Kathryn Van Ness
Kathryn Van Ness, Director, Career Center, is a living our values award winner.

It’s textbook economics: As jobs grow scarce, demand for services at the UC Irvine Career Center increases. Kathryn Van Ness, center director, has been busy fielding inquiries from anxious students, colleagues and friends, who want to know how to land a good job in a tough market and survive the financial storm. Her advice?

“Continue to deepen your skills, and expand your networking. Anyone who does that will be in a better position,” she says. “We’ve weathered many of these times before, and students need to realize there are still plenty of opportunities.”

Despite the economic slowdown, Van Ness says she has seen “only a slight downtick” in employers who want to hire students.

“There are fewer full-time offers, but most employers are still eager to hire interns,” she says. “Internships allow the employers to test drive the students. It’s a small investment for great talent, and for the students, it often results in full-time offers.”

Van Ness’s job is helping students find jobs of their own, and she does it so well she earned a 2008 Living Our Values Award. The awards are given annually by Chancellor Michael Drake to staff, faculty and students whose actions best embody UCI’s values of respect, intellectual curiosity, integrity, commitment, empathy, appreciation and fun. (Her team showed their pride in Van Ness’s award by holding a Living Our Values jeans day.)

“Kathryn’s commitment to excellence has enabled the Career Center to become a role model for university career centers in the UC system and nationwide,” says Karina Hamilton, SAGE Scholars Program executive director and 2007 Living Our Values Award recipient. “She encourages the creation of student-friendly tools and strategies that will help our students for the rest of their lives.”

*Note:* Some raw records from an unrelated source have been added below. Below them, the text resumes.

(* ===== verification/SendRetry.v ===== *)
(** * The retry policy of the local client

    Models [src/bingle_local/src/api/send_retry.rs]: the classification of a failed
    send, the choice of the next pending message, and the record of recipients found
    offline. *)
From S2P Require Import Prelude LocalTypes.
From S2P Require Import Api.
Import LocalTypes.

Local Open Scope Z_scope.

Definition RETRY_BACKOFF : Z := 10000.
Definition OFFLINE_WINDOW : Z := 60000.

(** ** Classification *)

Definition ascii_lower (a : ascii) : ascii :=
  let n := Ascii.N_of_ascii a in
  if ((65 <=? n) && (n <=? 90))%N then Ascii.ascii_of_N (n + 32) else a.

Fixpoint to_ascii_lowercase (s : string) : string :=
  match s with
  | EmptyString => EmptyString
  | String a s => String (ascii_lower a) (to_ascii_lowercase s)
  end.

(** The words that mark an untyped error as one of connectivity. *)
Definition transient_words : list string :=
  ["retryable"; "send returned false"; "no available relay"; "no relay"; "unreachable";
   "no route"; "noconnection"].

Definition is_transient_send_failure (err : string) : bool :=
  let e := to_ascii_lowercase err in existsb (fun w => contains w e) transient_words.

Definition pending_failure_reason (err : string) (transient : bool) : string :=
  if transient then "Recipient unreachable — will keep retrying"
  else "Message failed to send: " +:+ err.

Record SendFailure : Type := MkSendFailure { sf_kind : SendFailureKind; sf_reason : string }.

Definition humanize_failure (kind : SendFailureKind) (detail : string) : string :=
  match kind with
  | HandleNotFound => "No account is registered for that handle"
  | HandleLookupFailed =>
      "Could not reach the network to look up the handle — will keep retrying"
  | RecipientNotAdvertised => "Recipient is not connected right now — will keep retrying"
  | InvalidRecipientId => "The recipient address is not valid"
  | NoRelayAvailable => "No relay available to route the message — will keep retrying"
  | RelayAllocationFailed =>
      "Could not open a relay channel to the recipient — will keep retrying"
  | PeerUnreachable => "Recipient unreachable — will keep retrying"
  | NoResponse => "No response from the recipient — will keep retrying"
  | MalformedAdvert => "The recipient's connection record is invalid"
  | ProtocolError => "Unexpected response from the network"
  | NotReady => "Not ready to send yet — will keep retrying"
  | UnknownCause => "Message failed to send: " +:+ detail
  end.

Definition classify_legacy_error (err : BingleError) : SendFailure :=
  let detail := error_to_string err in
  let kind :=
    match err with
    | Algo _ _ => NotReady
    | Retryable _ => PeerUnreachable
    | _ => if is_transient_send_failure detail then PeerUnreachable else UnknownCause
    end in
  MkSendFailure kind (humanize_failure kind detail).

Definition classify_send_error (r : result bool BingleError) : option SendFailure :=
  match r with
  | Ok true => None
  | Ok false =>
      Some (MkSendFailure UnknownCause
              (humanize_failure UnknownCause "message not accepted by recipient"))
  | Err (Send kind detail) => Some (MkSendFailure kind (humanize_failure kind detail))
  | Err other => Some (classify_legacy_error other)
  end.

(** ** The next message *)

Definition older (a b : Message) : bool := order_time a <=? order_time b.

Definition eligible (retry_after : gmap string Z) (now : Z) (m : Message) : bool :=
  match retry_after !! msg_id m with Some deadline => deadline <=? now | None => true end.

Definition select_sendable_message (pending : list Message) (retry_after : gmap string Z) (now : Z)
  : option Message :=
  find (eligible retry_after now) (sort_by older pending).

(** ** Recipients found offline *)

Definition indicates_peer_offline (k : SendFailureKind) : bool :=
  match k with
  | PeerUnreachable | RelayAllocationFailed | RecipientNotAdvertised | NoResponse => true
  | _ => false
  end.

Record OfflineWindow : Type := MkOfflineWindow { window : Z; until : gmap string Z }.

Definition OfflineWindow_new (w : Z) : OfflineWindow := MkOfflineWindow w ∅.

Definition mark_offline (recipient : string) (now : Z) (o : OfflineWindow) : OfflineWindow :=
  MkOfflineWindow (window o)
    (<[recipient := now + window o]> (filter (fun kv => now < kv.2) (until o))).

Definition is_offline (recipient : string) (now : Z) (o : OfflineWindow) : bool :=
  match until o !! recipient with Some deadline => now <? deadline | None => false end.

Definition clear_offline (recipient : string) (o : OfflineWindow) : OfflineWindow :=
  MkOfflineWindow (window o) (base.delete recipient (until o)).

(** ** Lemmas: the first match in sorted order *)

Section FindSorted.
Context {A : Type} (le : A -> A -> bool) (p : A -> bool).
Context (le_tot : forall x y, le x y = true \/ le y x = true).
Context (le_tr : forall x y z, le x y = true -> le y z = true -> le x z = true).

(** The better of a new element and the best so far; the new one comes earlier in
    the list and wins a tie. *)
Definition prefer (x : A) (best : option A) : option A :=
  match best with
  | None => if p x then Some x else None
  | Some y => if p x && le x y then Some x else Some y
  end.

Lemma find_insert_by x s :
  StronglySorted (fun a b => le a b = true) s ->
  find p (insert_by le x s) = prefer x (find p s).
Proof using le_tr.
  induction 1 as [|y s Hs IH Hy]; cbn [insert_by find]; [done|].
  destruct (le x y) eqn:E.
  - cbn [find]. destruct (p x) eqn:Ex.
    + destruct (p y) eqn:Ey; [by cbn; rewrite Ex, E|].
      destruct (find p s) as [z|] eqn:Ez; cbn; rewrite Ex; [|done].
      apply find_some in Ez as [Hz _]. rewrite Forall_forall in Hy.
      specialize (Hy z ltac:(by apply list_elem_of_In)).
      by rewrite (le_tr x y z E Hy).
    + destruct (p y); cbn; [by rewrite Ex|]. destruct (find p s); cbn; by rewrite Ex.
  - cbn [find]. destruct (p y) eqn:Ey; [cbn; by rewrite E, andb_false_r|]. apply IH.
Qed.

Lemma find_sort_by l : find p (sort_by le l) = foldr prefer None l.
Proof using le_tot le_tr.
  induction l as [|x l IH]; [done|]. cbn [sort_by foldr].
  change (foldr (insert_by le) [] l) with (sort_by le l).
  rewrite find_insert_by, IH by (by apply sort_by_sorted). done.
Qed.

(** What [prefer] computes: the first of the least matching elements. *)
Definition first_least (l : list A) (x : A) : Prop :=
  exists l1 l2, l = l1 ++ x :: l2 /\ p x = true /\
    (forall y, y ∈ l1 -> p y = true -> le y x = false) /\
    (forall y, y ∈ l2 -> p y = true -> le x y = true).

Lemma prefer_spec l :
  match foldr prefer None l with
  | Some x => first_least l x
  | None => forall y, y ∈ l -> p y = false
  end.
Proof using le_tot le_tr.
  induction l as [|a l IH]; cbn [foldr]; [by intros y Hy%not_elem_of_nil|].
  destruct (foldr prefer None l) as [x|]; cbn [prefer].
  - destruct IH as (l1 & l2 & -> & Hx & H1 & H2).
    destruct (p a) eqn:Ea, (le a x) eqn:Ex; cbn [andb];
      try (exists (a :: l1), l2; split_and!; [done|done| |done];
           intros y [->|Hy]%elem_of_cons Hp; [congruence|by apply H1]).
    exists [], (l1 ++ x :: l2). split_and!; [done|done|by intros y Hy%not_elem_of_nil|].
    intros y [Hy|[->|Hy]%elem_of_cons]%elem_of_app Hp; [|done|by eapply le_tr; [|apply H2]].
    specialize (H1 y Hy Hp). destruct (le_tot x y) as [Hxy|]; [by eapply le_tr|congruence].
  - destruct (p a) eqn:Ea.
    + exists [], l. split_and!; [done|done|by intros y Hy%not_elem_of_nil|].
      intros y Hy Hp. by rewrite IH in Hp.
    + intros y [->|Hy]%elem_of_cons; [done|by apply IH].
Qed.
End FindSorted.

Lemma older_tot a b : older a b = true \/ older b a = true.
Proof. unfold older. lia. Qed.

Lemma older_tr a b c : older a b = true -> older b c = true -> older a c = true.
Proof. unfold older. lia. Qed.

(** The scheduler's choice is fair: the message picked is one whose backoff has
    ended, no eligible message is older in send order, and among equally old ones it
    is the first queued; a message still backing off is never picked and never keeps
    another one waiting; and nothing is picked only when nothing is eligible. *)
Theorem select_sendable_spec pending retry_after now :
  match select_sendable_message pending retry_after now with
  | Some m =>
      exists l1 l2, pending = l1 ++ m :: l2 /\ eligible retry_after now m = true /\
        (forall m', m' ∈ l1 -> eligible retry_after now m' = true -> order_time m < order_time m') /\
        (forall m', m' ∈ l2 -> eligible retry_after now m' = true -> order_time m <= order_time m')
  | None => forall m', m' ∈ pending -> eligible retry_after now m' = false
  end.
Proof.
  unfold select_sendable_message. rewrite find_sort_by by eauto using older_tot, older_tr.
  pose proof (prefer_spec older (eligible retry_after now) older_tot older_tr pending) as H.
  destruct (foldr _ None pending) as [m|]; [|done].
  destruct H as (l1 & l2 & -> & He & H1 & H2). exists l1, l2. split_and!; [done|done|..].
  - intros m' Hm Hp. specialize (H1 m' Hm Hp). unfold older in H1. lia.
  - intros m' Hm Hp. specialize (H2 m' Hm Hp). unfold older in H2. lia.
Qed.

(** A picked message is pending and eligible. *)
Lemma select_sendable_elem pending retry_after now m :
  select_sendable_message pending retry_after now = Some m ->
  m ∈ pending /\ eligible retry_after now m = true.
Proof.
  unfold select_sendable_message. intros [Hin He]%find_some. split; [|done].
  by apply list_elem_of_In, elem_of_sort_by in Hin.
Qed.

Van Ness and her team have developed programs to help students discover opportunities that match their interests, including Career Fest, a month-long series of career panels featuring guest speakers from diverse industries held each February. She also supported a student initiative to create short videos on “How to Work a Career Fair” and other job-hunting topics.

“I’ve met many people who are unhappy in their jobs,” Van Ness says. “They’re just doing something because they fell into it, and didn’t know there were so many career options.”

Van Ness joined UCI 10 years ago after serving as associate dean and executive director of the UCLA Anderson School of Management career center, taking it to No. 1 in the country according to rankings of M.B.A. placement offices by Business Week. Now she loves working with undergraduates because they’re at a turning point in life and career.

“Career anxiety is so high for this gifted UCI population. It’s the real world of business or an academic specialty after this, and now they have to make decisions.”

The first step, she tells students, is to “identify your strengths, apply them to any area of passion or interest, and make that your career.”

Van Ness, who has a master’s in counseling from the University of Wisconsin, says simply talking with students about their strengths is one of the best ways she can put them on the right path.

“We have a conversation. I’ll ask questions like, ‘Tell me where you are now.’ ‘What are you all about?’ ‘What do you love to do?’ Your strengths are what excite you,” she says. “There’s a misperception that the Career Center is only about jobs. It’s mainly about helping students find out who they are and uncovering their future. We’re making a difference in these individuals’ lives.”